Lemma NoDup_deleteWhere p l : NoDup (map key l) → NoDup (map key (deleteWhere p l)).
Proof.
  unfold deleteWhere. induction l as [|x l IH]; cbn; [done|].
  rewrite NoDup_cons. intros [Hx Hl]. destruct (negb (p x)); cbn; [|by apply IH].
  rewrite NoDup_cons. split; [|by apply IH]. contradict Hx.
  apply list_elem_of_fmap in Hx as (y & Hy & Hin). apply list_elem_of_fmap.
  exists y. split; [done|]. apply list_elem_of_In in Hin. apply filter_In in Hin as [Hin _].
  by apply list_elem_of_In.
Qed.
Lemma NoDup_updateWhere p (f : A → A) l :
  (∀ x, p x = true → key (f x) = key x) → NoDup (map key l) → NoDup (map key (updateWhere p f l)).
Proof. intros H. by rewrite map_updateWhere. Qed.
Lemma NoDup_snoc l x : key x ∉ map key l → NoDup (map key l) → NoDup (map key (l ++ [x])).
Proof.
  intros Hx Hl. rewrite map_app. apply NoDup_app. split; [done|]. split; [|apply NoDup_singleton].
  intros k Hk Hk'. cbn in Hk'. apply list_elem_of_singleton in Hk'. naive_solver.
Qed.
Lemma key_fresh `{!EqDecision K} (eqb : K → K → bool) l x :
  (∀ a b, eqb a b = true ↔ a = b) →
  existsWhere (λ y, eqb (key y) x) l = false → x ∉ map key l.
Proof.
  intros Heq H Hx. apply list_elem_of_fmap in Hx as (y & -> & Hy).
  rewrite existsWhere_false in H. apply H in Hy. by rewrite (proj2 (Heq _ _)) in Hy.
Qed.
End tables.

Lemma nextID_gt ids id : id ∈ ids → id < nextID ids.
Proof.
  unfold nextID. induction ids as [|i ids IH]; [by intros ?%not_elem_of_nil|].
  rewrite elem_of_cons. cbn. intros [->|H]; [lia|]. apply IH in H. lia.
Qed.
Lemma nextID_fresh ids : nextID ids ∉ ids.
Proof. intros H%nextID_gt. lia. Qed.
Lemma nextID_pos ids : 0 < nextID ids.
Proof. unfold nextID. induction ids; cbn; lia. Qed.

(** ** Well-formed databases *)
Definition userKnown (s : store) (id : Z) : Prop := id ∈ map ur_ID (users s).
Definition systemKnown (s : store) (id : Z) : Prop := id ∈ map sy_ID (systems s).
Definition userName (r : userRow) : string := nocase (u_Username (ur_user r)).

Record store_wf (s : store) : Prop := {
  wf_user_ids : NoDup (map ur_ID (users s));
  wf_user_names : NoDup (map userName (users s));
  wf_roles : Forall (λ r, ValidRole (u_Role (ur_user r)) = true) (users s);
  wf_sessions : NoDup (map sr_token_hash (sessions s));
  wf_session_user : Forall (λ x, userKnown s (sr_user_id x)) (sessions s);
  wf_enroll : NoDup (map er_token_hash (enroll_tokens s));
  wf_system_ids : NoDup (map sy_ID (systems s));
  wf_fingerprints : NoDup (map sy_Fingerprint (systems s));
  wf_metrics : ∀ k v, metrics s !! k = Some v → systemKnown s k.1.1;
  wf_audit_ids : NoDup (map ae_ID (audit_log s));
  wf_notifier_ids : NoDup (map n_ID (notifiers s));
  wf_rule_ids : NoDup (map r_ID (alert_rules s));
  wf_rule_system : Forall (λ r, ∀ id, r_SystemID r = Some id → systemKnown s id) (alert_rules s);
  wf_alert_ids : NoDup (map a_ID (alerts s));
  wf_passkey_ids : NoDup (map pk_ID (passkeys s));
  wf_credentials : NoDup (map pk_CredentialID (passkeys s));
  wf_passkey_user : Forall (λ p, userKnown s (pk_UserID p)) (passkeys s);
  wf_script_ids : NoDup (map sc_ID (scripts s));
  wf_run_ids : NoDup (map rr_ID (script_runs s));
}.

(** The hub has an administrator. *)
Definition has_admin (s : store) : Prop := (0 < admins s)%nat.

(** Lifting relations on the database to the machine. *)
Definition onDB (R : store → store → Prop) : mach → mach → Prop := λ m m', R (m_db m) (m_db m').
#[export] Instance onDB_preorder R `{!PreOrder R} : PreOrder (onDB R).
Proof. split; unfold onDB; [intros ?; reflexivity | intros ???; etrans; eauto]. Qed.

Section onDB.
Context (R : store → store → Prop) `{!PreOrder R}.
Lemma steps_timeNow : steps (onDB R) timeNow.
Proof. intros [db [t [|k ks] fs rs]]; unfold onDB; cbn; reflexivity. Qed.
Lemma steps_randRead : steps (onDB R) randRead.
Proof. intros [db [t ks fs [|r rs]]]; unfold onDB; cbn; reflexivity. Qed.
Lemma steps_sql {A} (f : store → res A * store) :
  (∀ s, R s (f s).2) → steps (onDB R) (sql f).
Proof.
  intros H [db [t ks fs rs]]; unfold onDB, sql.
  destruct fs as [|[] fs']; [|reflexivity|]; specialize (H db); destruct (f db); apply H.
Qed.
Lemma steps_query {A} (f : store → res A) : steps (onDB R) (query f).
Proof. apply steps_sql. intros s; cbn. reflexivity. Qed.
End onDB.
#[export] Hint Extern 1 (steps (onDB _) timeNow) => apply steps_timeNow; apply _ : steps.
#[export] Hint Extern 1 (steps (onDB _) randRead) => apply steps_randRead; apply _ : steps.
#[export] Hint Extern 1 (steps (onDB _) (query _)) => apply steps_query; apply _ : steps.

(** Statements that leave [users] alone leave the administrators alone. *)
Lemma has_admin_frame s s' : users s' = users s → keeps has_admin s s'.
Proof. unfold keeps, has_admin, admins. by intros ->. Qed.

(** ** One lemma per kind of statement *)
Ltac open_store s Hwf :=
  destruct s as [us ss es sy ms al ns ar aa ps sc rs];
  destruct Hwf; unfold userKnown, systemKnown in *; cbn in *.
Ltac wf_split := split; unfold userKnown, systemKnown; cbn; try done.

Lemma map_ur_ID_update p f l :
  (∀ u, u_ID (f u) = u_ID u) → map ur_ID (updateWhere p (withUser f) l) = map ur_ID l.
Proof. intros H. apply map_updateWhere. intros x _. unfold ur_ID; cbn. apply H. Qed.

Lemma wf_updateUsers p f s :
  (∀ u, u_ID (f u) = u_ID u) → (∀ u, u_Username (f u) = u_Username u) →
  (∀ u, ValidRole (u_Role u) = true → ValidRole (u_Role (f u)) = true) →
  store_wf s → store_wf (updateUsers p f s).2.
Proof.
  intros Hid Hname Hrole Hwf. open_store s Hwf.
  wf_split; rewrite ?map_ur_ID_update by done; try done.
  - apply NoDup_updateWhere; [|done]. intros x _. unfold userName; cbn. by rewrite Hname.
  - apply Forall_forall. intros x (y & Hy & ->)%elem_of_updateWhere.
    rewrite Forall_forall in wf_roles0. specialize (wf_roles0 _ Hy). destruct (p y); cbn; auto.
Qed.

Lemma wf_setHandle id h s : store_wf s → store_wf (setHandle id h s).2.
Proof.
  intros Hwf. unfold setHandle. destruct (_ && _); [done|]. open_store s Hwf.
  assert (Hm : ∀ {B} (g : userRow → B), (∀ r o, g (mkUserRow (ur_user r) o) = g r) →
    map g (updateWhere (isHandleless id) (λ r, mkUserRow (ur_user r) (Some h)) us) = map g us).
  { intros B g Hg. apply map_updateWhere. intros x _. apply Hg. }
  wf_split; rewrite ?Hm by done; try done.
  apply Forall_forall. intros x (y & Hy & ->)%elem_of_updateWhere.
  rewrite Forall_forall in wf_roles0. specialize (wf_roles0 _ Hy). by destruct (isHandleless id y).
Qed.

Lemma wf_insertUser name hash role now s :
  ValidRole role = true → store_wf s → store_wf (insertUser name hash role now s).2.
Proof.
  intros Hrole Hwf. unfold insertUser.
  destruct (existsWhere _ _) eqn:Hex; [done|]. open_store s Hwf.
  assert (Hup : ∀ id, id ∈ map ur_ID us → id ∈ map ur_ID (us ++ [mkUserRow (mkUser (nextID (map ur_ID us)) name hash "" role now 0) None])).
  { intros id Hid. rewrite map_app. set_solver. }
  wf_split.
  - apply NoDup_snoc; [apply nextID_fresh | done].
  - apply NoDup_snoc; [|done]. apply (key_fresh userName String.eqb); [apply String.eqb_eq | done].
  - apply Forall_app. by rewrite Forall_singleton.
  - eapply Forall_impl; [done|]. cbn. eauto.
  - eapply Forall_impl; [done|]. cbn. eauto.
Qed.

Lemma wf_deleteUsers p s : store_wf s → store_wf (deleteUsers p s).2.
Proof.
  intros Hwf. unfold deleteUsers.
  assert (Hkeep : ∀ id, userKnown s id →
    existsWhere (λ r, p r && (ur_ID r =? id)) (users s) = false → id ∈ map ur_ID (deleteWhere p (users s))).
  { intros id (r & -> & Hr)%list_elem_of_fmap Hg. apply list_elem_of_fmap. exists r. split; [done|].
    apply elem_of_deleteWhere. split; [done|]. rewrite existsWhere_false in Hg.
    specialize (Hg _ Hr). rewrite Z.eqb_refl, andb_true_r in Hg. done. }
  open_store s Hwf. wf_split.
  1,2,4,6,7: by apply NoDup_deleteWhere.
  - rewrite Forall_forall in *. intros x [Hx _]%elem_of_deleteWhere. by apply wf_roles0.
  - rewrite Forall_forall in *. intros x [Hx Hg]%elem_of_deleteWhere. apply Hkeep; auto.
  - rewrite Forall_forall in *. intros x [Hx Hg]%elem_of_deleteWhere. apply Hkeep; auto.
Qed.

(** Statements on one table that only touch columns no constraint mentions, or delete
    rows no other table refers to. *)
Lemma wf_insertSession hash id exp s : store_wf s → store_wf (insertSession hash id exp s).2.
Proof.
  intros Hwf. unfold insertSession. destruct (existsWhere _ (sessions s)) eqn:Hh; [done|].
  destruct (existsWhere _ (users s)) eqn:Hu; [|done]. cbn. open_store s Hwf. wf_split.
  - apply NoDup_snoc; [|done]. apply (key_fresh _ String.eqb); [apply String.eqb_eq|done].
  - apply Forall_app. split; [done|]. apply Forall_singleton. cbn.
    apply existsWhere_true in Hu as (r & Hr & Hid%Z.eqb_eq). apply list_elem_of_fmap. eauto.
Qed.
Lemma wf_set_sessions_sub l s :
  NoDup (map sr_token_hash l) → Forall (λ x, userKnown s (sr_user_id x)) l →
  store_wf s → store_wf (set_sessions l s).
Proof. intros Hl Hf Hwf. unfold userKnown in *. open_store s Hwf. wf_split. Qed.
Lemma wf_elevate p until s :
  store_wf s → store_wf (set_sessions (updateWhere p (withElevated until) (sessions s)) s).
Proof.
  intros Hwf. apply wf_set_sessions_sub; [| |done].
  - apply NoDup_updateWhere; [done|apply Hwf].
  - apply Forall_forall. intros x (y & Hy & ->)%elem_of_updateWhere.
    pose proof (wf_session_user _ Hwf) as Hf. rewrite Forall_forall in Hf.
    destruct (p y); cbn; by apply Hf.
Qed.
Lemma wf_deleteSessions p s : store_wf s → store_wf (set_sessions (deleteWhere p (sessions s)) s).
Proof.
  intros Hwf. apply wf_set_sessions_sub; [| |done].
  - apply NoDup_deleteWhere, Hwf.
  - apply Forall_forall. intros x [Hx _]%elem_of_deleteWhere.
    pose proof (wf_session_user _ Hwf) as Hf. rewrite Forall_forall in Hf. by apply Hf.
Qed.
Lemma wf_set_enroll l s : NoDup (map er_token_hash l) → store_wf s → store_wf (set_enroll_tokens l s).
Proof. intros Hl Hwf. open_store s Hwf. wf_split. Qed.
Lemma wf_set_audit l s : NoDup (map ae_ID l) → store_wf s → store_wf (set_audit_log l s).
Proof. intros Hl Hwf. open_store s Hwf. wf_split. Qed.
Lemma wf_set_notifiers l s : NoDup (map n_ID l) → store_wf s → store_wf (set_notifiers l s).
Proof. intros Hl Hwf. open_store s Hwf. wf_split. Qed.
Lemma wf_set_alerts l s : NoDup (map a_ID l) → store_wf s → store_wf (set_alerts l s).
Proof. intros Hl Hwf. open_store s Hwf. wf_split. Qed.
Lemma wf_set_scripts l s : NoDup (map sc_ID l) → store_wf s → store_wf (set_scripts l s).
Proof. intros Hl Hwf. open_store s Hwf. wf_split. Qed.
Lemma wf_set_runs l s : NoDup (map rr_ID l) → store_wf s → store_wf (set_script_runs l s).
Proof. intros Hl Hwf. open_store s Hwf. wf_split. Qed.
Lemma wf_set_rules l s :
  NoDup (map r_ID l) → Forall (λ r, ∀ id, r_SystemID r = Some id → systemKnown s id) l →
  store_wf s → store_wf (set_alert_rules l s).
Proof. intros Hl Hf Hwf. unfold systemKnown in *. open_store s Hwf. wf_split. Qed.
Lemma wf_set_passkeys l s :
  NoDup (map pk_ID l) → NoDup (map pk_CredentialID l) → Forall (λ p, userKnown s (pk_UserID p)) l →
  store_wf s → store_wf (set_passkeys l s).
Proof. intros Hl Hc Hf Hwf. unfold userKnown in *. open_store s Hwf. wf_split. Qed.
Lemma wf_set_metrics m s :
  (∀ k v, m !! k = Some v → systemKnown s k.1.1) → store_wf s → store_wf (set_metrics m s).
Proof. intros Hm Hwf. unfold systemKnown in *. open_store s Hwf. wf_split. Qed.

##############################

§ **WHAT TO WORK ON**: Give back exactly the lines of the listing, starting with the first and ending with the one bearing "Lemma NoDup_updateWhere p". Add no other lines.

§ **ANSWER**:
Lemma NoDup_deleteWhere p l : NoDup (map key l) → NoDup (map key (deleteWhere p l)).
Proof.
  unfold deleteWhere. induction l as [|x l IH]; cbn; [done|].
  rewrite NoDup_cons. intros [Hx Hl]. destruct (negb (p x)); cbn; [|by apply IH].
  rewrite NoDup_cons. split; [|by apply IH]. contradict Hx.
  apply list_elem_of_fmap in Hx as (y & Hy & Hin). apply list_elem_of_fmap.
  exists y. split; [done|]. apply list_elem_of_In in Hin. apply filter_In in Hin as [Hin _].
  by apply list_elem_of_In.
Qed.
Lemma NoDup_updateWhere p (f : A → A) l :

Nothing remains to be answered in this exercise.